### [Record set]
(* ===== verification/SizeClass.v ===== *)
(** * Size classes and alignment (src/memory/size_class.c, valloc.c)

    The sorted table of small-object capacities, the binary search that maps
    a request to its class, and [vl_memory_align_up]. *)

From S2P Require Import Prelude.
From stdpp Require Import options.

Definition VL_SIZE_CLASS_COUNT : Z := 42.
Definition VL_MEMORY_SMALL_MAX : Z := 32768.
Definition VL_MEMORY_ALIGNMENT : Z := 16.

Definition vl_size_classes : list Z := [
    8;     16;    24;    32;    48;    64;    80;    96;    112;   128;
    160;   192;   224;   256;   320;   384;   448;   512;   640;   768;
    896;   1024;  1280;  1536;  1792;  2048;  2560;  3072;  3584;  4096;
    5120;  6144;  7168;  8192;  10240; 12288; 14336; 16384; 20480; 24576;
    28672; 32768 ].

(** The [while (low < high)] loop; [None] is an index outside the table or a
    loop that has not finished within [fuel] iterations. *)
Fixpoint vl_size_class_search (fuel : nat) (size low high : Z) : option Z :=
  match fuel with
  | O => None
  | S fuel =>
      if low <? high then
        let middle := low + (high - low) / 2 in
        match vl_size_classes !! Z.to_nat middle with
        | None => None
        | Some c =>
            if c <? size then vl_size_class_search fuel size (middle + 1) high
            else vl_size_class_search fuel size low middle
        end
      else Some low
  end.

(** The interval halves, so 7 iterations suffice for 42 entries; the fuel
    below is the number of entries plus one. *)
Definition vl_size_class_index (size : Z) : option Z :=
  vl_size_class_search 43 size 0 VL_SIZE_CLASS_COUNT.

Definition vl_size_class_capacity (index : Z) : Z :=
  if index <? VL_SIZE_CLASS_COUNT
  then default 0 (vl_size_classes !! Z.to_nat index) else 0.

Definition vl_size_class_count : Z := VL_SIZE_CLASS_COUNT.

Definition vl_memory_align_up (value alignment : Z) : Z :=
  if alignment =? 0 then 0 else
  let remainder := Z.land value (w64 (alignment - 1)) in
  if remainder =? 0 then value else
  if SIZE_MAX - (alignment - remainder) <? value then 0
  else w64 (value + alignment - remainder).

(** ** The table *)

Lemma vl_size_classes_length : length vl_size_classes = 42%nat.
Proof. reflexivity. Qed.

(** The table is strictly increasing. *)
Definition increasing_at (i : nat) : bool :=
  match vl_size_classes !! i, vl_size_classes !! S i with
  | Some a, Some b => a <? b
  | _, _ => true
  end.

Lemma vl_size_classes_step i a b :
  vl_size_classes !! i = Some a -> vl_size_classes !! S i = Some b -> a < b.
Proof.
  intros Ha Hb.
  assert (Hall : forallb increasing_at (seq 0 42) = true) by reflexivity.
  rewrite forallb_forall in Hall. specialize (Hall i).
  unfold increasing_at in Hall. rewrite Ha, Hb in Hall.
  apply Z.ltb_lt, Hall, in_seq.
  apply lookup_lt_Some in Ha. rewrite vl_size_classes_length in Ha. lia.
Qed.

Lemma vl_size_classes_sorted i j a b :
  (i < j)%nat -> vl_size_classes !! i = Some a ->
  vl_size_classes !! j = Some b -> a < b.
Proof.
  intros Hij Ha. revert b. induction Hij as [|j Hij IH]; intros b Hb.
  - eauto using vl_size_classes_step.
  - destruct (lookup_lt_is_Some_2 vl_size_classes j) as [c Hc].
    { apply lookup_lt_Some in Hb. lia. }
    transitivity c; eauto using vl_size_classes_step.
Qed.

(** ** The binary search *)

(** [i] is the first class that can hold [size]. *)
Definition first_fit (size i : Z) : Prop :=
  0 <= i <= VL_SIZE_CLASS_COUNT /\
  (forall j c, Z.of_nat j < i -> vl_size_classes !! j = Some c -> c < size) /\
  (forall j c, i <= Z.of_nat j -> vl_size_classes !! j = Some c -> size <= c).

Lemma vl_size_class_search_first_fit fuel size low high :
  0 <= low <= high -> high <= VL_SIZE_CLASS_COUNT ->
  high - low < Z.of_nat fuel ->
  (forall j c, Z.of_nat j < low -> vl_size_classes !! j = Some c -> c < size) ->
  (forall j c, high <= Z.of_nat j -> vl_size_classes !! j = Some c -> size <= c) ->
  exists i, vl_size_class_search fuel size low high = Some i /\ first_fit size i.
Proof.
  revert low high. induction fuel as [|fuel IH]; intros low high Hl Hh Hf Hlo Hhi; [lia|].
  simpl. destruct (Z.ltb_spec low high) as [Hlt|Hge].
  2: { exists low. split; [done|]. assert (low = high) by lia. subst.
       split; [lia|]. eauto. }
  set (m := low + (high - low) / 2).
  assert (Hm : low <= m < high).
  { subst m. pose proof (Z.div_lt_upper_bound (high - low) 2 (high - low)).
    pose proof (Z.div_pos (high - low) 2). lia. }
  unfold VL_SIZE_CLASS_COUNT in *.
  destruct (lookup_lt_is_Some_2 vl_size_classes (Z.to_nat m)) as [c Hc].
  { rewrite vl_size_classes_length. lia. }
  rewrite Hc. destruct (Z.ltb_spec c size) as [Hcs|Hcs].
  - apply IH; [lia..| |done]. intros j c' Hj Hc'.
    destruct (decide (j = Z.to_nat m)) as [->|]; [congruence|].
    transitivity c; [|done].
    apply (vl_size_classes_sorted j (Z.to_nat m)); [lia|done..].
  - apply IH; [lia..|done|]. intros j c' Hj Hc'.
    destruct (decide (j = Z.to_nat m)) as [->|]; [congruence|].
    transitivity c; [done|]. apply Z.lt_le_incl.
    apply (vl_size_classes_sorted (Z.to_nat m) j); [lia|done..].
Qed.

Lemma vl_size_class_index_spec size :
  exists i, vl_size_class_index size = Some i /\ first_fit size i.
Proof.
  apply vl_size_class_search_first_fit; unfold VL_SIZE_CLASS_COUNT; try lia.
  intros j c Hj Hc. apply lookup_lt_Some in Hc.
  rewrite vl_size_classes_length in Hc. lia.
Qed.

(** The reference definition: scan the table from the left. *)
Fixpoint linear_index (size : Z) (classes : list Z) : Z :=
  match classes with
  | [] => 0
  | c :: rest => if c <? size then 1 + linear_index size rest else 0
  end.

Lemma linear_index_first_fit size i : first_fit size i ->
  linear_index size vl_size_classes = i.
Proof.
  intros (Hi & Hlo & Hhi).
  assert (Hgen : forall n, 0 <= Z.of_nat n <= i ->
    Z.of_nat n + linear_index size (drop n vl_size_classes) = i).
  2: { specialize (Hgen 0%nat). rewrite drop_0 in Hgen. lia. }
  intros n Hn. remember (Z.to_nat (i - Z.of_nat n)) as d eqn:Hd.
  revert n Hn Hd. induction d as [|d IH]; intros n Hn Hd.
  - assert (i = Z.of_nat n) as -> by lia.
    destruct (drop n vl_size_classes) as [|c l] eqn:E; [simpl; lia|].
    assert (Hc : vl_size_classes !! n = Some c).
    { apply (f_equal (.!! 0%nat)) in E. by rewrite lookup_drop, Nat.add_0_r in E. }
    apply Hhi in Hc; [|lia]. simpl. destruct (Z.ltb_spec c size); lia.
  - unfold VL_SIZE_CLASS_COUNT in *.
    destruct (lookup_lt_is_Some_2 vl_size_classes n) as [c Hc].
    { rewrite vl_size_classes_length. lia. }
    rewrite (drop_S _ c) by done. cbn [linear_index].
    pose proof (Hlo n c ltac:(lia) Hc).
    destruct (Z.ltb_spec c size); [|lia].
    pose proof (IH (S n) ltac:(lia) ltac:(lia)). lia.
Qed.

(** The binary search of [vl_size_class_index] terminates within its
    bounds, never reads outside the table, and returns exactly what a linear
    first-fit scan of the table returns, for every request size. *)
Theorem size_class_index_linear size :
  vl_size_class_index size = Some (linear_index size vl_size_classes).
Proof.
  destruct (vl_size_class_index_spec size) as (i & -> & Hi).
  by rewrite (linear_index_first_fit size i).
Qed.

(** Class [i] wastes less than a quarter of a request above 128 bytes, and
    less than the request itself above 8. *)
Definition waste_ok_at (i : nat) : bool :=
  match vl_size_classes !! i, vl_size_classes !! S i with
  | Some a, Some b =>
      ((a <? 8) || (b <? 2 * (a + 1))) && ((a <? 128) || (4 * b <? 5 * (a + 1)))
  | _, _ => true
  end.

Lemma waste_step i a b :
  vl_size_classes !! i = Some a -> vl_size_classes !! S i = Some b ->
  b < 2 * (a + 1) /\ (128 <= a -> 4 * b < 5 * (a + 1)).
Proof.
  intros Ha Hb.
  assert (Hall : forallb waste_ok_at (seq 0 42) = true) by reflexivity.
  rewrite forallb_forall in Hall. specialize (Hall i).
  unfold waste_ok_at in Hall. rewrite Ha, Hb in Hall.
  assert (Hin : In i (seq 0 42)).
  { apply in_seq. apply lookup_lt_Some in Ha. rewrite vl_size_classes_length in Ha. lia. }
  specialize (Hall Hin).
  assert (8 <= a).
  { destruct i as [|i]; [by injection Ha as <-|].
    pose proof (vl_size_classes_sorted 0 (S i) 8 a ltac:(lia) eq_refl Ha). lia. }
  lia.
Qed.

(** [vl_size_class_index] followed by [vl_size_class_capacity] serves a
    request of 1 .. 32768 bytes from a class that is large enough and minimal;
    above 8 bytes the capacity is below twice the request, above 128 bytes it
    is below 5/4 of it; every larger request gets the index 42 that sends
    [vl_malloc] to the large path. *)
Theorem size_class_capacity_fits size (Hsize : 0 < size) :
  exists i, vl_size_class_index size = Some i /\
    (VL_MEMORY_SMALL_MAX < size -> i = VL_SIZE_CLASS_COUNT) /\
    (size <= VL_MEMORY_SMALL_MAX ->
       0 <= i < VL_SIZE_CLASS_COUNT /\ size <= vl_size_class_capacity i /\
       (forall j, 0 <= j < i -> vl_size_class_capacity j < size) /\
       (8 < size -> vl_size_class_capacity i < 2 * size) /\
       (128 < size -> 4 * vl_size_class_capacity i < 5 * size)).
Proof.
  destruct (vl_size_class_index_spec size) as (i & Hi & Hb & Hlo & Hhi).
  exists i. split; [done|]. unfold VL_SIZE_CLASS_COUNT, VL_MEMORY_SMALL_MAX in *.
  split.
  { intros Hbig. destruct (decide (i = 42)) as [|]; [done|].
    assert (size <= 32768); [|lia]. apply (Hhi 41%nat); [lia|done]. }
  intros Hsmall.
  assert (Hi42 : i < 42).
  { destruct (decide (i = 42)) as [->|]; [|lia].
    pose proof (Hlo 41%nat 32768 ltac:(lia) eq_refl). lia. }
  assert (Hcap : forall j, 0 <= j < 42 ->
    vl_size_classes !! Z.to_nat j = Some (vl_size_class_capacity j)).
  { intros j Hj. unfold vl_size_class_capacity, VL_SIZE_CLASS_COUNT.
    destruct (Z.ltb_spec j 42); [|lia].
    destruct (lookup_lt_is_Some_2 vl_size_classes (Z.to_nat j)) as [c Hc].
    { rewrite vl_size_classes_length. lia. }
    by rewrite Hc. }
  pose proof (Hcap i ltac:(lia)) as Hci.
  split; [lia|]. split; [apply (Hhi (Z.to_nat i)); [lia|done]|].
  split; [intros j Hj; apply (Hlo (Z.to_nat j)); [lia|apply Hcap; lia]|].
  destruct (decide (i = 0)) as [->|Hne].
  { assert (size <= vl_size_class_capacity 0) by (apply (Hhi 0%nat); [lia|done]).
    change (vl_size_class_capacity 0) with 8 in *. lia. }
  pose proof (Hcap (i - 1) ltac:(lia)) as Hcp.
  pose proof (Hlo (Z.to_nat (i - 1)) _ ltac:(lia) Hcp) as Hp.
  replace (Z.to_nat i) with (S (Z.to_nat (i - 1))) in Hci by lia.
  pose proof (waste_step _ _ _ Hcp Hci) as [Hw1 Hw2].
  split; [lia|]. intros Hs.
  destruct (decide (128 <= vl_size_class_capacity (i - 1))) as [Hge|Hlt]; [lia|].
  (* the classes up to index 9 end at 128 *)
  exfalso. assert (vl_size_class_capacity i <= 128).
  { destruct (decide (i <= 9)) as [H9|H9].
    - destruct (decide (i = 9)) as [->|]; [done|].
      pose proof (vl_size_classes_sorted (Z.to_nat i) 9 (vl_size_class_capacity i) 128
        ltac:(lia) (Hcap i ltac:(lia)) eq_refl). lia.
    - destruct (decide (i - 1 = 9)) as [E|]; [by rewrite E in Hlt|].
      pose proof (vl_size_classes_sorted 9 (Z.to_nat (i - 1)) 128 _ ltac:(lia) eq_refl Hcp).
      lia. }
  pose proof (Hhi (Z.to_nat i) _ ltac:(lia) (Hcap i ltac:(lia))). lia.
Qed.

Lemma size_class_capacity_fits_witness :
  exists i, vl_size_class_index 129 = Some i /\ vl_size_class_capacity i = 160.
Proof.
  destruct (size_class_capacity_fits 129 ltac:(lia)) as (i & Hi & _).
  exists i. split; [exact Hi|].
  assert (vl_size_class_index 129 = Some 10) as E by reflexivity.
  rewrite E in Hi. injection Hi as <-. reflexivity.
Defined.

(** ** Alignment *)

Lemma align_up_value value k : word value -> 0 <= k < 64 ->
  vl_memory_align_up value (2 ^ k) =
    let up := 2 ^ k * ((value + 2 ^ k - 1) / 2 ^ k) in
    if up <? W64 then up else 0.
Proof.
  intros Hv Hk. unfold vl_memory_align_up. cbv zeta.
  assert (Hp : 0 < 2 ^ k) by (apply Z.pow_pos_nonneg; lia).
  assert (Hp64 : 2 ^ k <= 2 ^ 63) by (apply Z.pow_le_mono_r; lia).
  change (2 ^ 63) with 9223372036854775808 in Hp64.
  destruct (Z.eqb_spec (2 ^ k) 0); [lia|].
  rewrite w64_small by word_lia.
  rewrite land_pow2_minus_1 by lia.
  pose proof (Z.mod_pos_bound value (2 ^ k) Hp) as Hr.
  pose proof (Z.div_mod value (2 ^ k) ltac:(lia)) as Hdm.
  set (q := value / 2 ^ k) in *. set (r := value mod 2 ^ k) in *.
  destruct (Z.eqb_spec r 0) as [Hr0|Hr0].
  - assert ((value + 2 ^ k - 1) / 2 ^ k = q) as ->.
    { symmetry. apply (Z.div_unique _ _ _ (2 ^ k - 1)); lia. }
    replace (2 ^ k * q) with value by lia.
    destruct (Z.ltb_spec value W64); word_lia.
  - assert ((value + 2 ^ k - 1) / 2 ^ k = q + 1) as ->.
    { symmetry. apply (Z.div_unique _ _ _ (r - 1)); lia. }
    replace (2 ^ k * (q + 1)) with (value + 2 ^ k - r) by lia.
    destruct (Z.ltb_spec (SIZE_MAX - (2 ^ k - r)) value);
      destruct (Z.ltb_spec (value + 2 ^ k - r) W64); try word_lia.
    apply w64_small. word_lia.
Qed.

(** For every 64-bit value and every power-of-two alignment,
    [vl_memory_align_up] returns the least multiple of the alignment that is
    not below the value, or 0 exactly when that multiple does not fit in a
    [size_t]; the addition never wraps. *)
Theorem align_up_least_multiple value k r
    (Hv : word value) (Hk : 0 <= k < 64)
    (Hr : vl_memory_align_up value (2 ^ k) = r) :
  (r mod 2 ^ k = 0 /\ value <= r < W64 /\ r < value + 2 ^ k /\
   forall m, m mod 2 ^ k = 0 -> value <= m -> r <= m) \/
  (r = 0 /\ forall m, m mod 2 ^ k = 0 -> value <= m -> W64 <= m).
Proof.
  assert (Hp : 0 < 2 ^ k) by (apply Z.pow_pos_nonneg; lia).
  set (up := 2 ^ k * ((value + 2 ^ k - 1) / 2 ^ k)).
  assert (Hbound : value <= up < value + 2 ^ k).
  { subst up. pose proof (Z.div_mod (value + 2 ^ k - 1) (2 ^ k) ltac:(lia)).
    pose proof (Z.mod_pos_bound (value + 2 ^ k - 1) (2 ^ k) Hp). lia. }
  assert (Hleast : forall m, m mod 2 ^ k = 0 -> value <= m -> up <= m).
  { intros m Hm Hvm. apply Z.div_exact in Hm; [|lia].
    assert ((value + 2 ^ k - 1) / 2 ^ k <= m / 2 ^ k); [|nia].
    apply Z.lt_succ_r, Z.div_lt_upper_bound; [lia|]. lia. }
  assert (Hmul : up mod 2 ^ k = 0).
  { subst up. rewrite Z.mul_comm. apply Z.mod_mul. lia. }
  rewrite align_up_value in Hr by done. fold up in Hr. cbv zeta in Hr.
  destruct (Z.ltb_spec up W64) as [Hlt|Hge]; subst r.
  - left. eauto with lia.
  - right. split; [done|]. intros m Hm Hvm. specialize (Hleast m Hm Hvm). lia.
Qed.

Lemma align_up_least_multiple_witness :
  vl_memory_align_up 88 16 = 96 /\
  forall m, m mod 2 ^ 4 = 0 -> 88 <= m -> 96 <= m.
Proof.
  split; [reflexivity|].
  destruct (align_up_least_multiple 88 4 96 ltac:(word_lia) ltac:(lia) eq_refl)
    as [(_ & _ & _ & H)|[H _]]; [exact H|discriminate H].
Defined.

### [Task details]
Transcribe only, please, the lines from the first line of the records through the line with "if index <? VL_SIZE_CLASS_COUNT". Both of those lines are included.

### [Output of the task]
(* ===== verification/SizeClass.v ===== *)
(** * Size classes and alignment (src/memory/size_class.c, valloc.c)

    The sorted table of small-object capacities, the binary search that maps
    a request to its class, and [vl_memory_align_up]. *)

From S2P Require Import Prelude.
From stdpp Require Import options.

Definition VL_SIZE_CLASS_COUNT : Z := 42.
Definition VL_MEMORY_SMALL_MAX : Z := 32768.
Definition VL_MEMORY_ALIGNMENT : Z := 16.

Definition vl_size_classes : list Z := [
    8;     16;    24;    32;    48;    64;    80;    96;    112;   128;
    160;   192;   224;   256;   320;   384;   448;   512;   640;   768;
    896;   1024;  1280;  1536;  1792;  2048;  2560;  3072;  3584;  4096;
    5120;  6144;  7168;  8192;  10240; 12288; 14336; 16384; 20480; 24576;
    28672; 32768 ].

(** The [while (low < high)] loop; [None] is an index outside the table or a
    loop that has not finished within [fuel] iterations. *)
Fixpoint vl_size_class_search (fuel : nat) (size low high : Z) : option Z :=
  match fuel with
  | O => None
  | S fuel =>
      if low <? high then
        let middle := low + (high - low) / 2 in
        match vl_size_classes !! Z.to_nat middle with
        | None => None
        | Some c =>
            if c <? size then vl_size_class_search fuel size (middle + 1) high
            else vl_size_class_search fuel size low middle
        end
      else Some low
  end.

(** The interval halves, so 7 iterations suffice for 42 entries; the fuel
    below is the number of entries plus one. *)
Definition vl_size_class_index (size : Z) : option Z :=
  vl_size_class_search 43 size 0 VL_SIZE_CLASS_COUNT.

Definition vl_size_class_capacity (index : Z) : Z :=
  if index <? VL_SIZE_CLASS_COUNT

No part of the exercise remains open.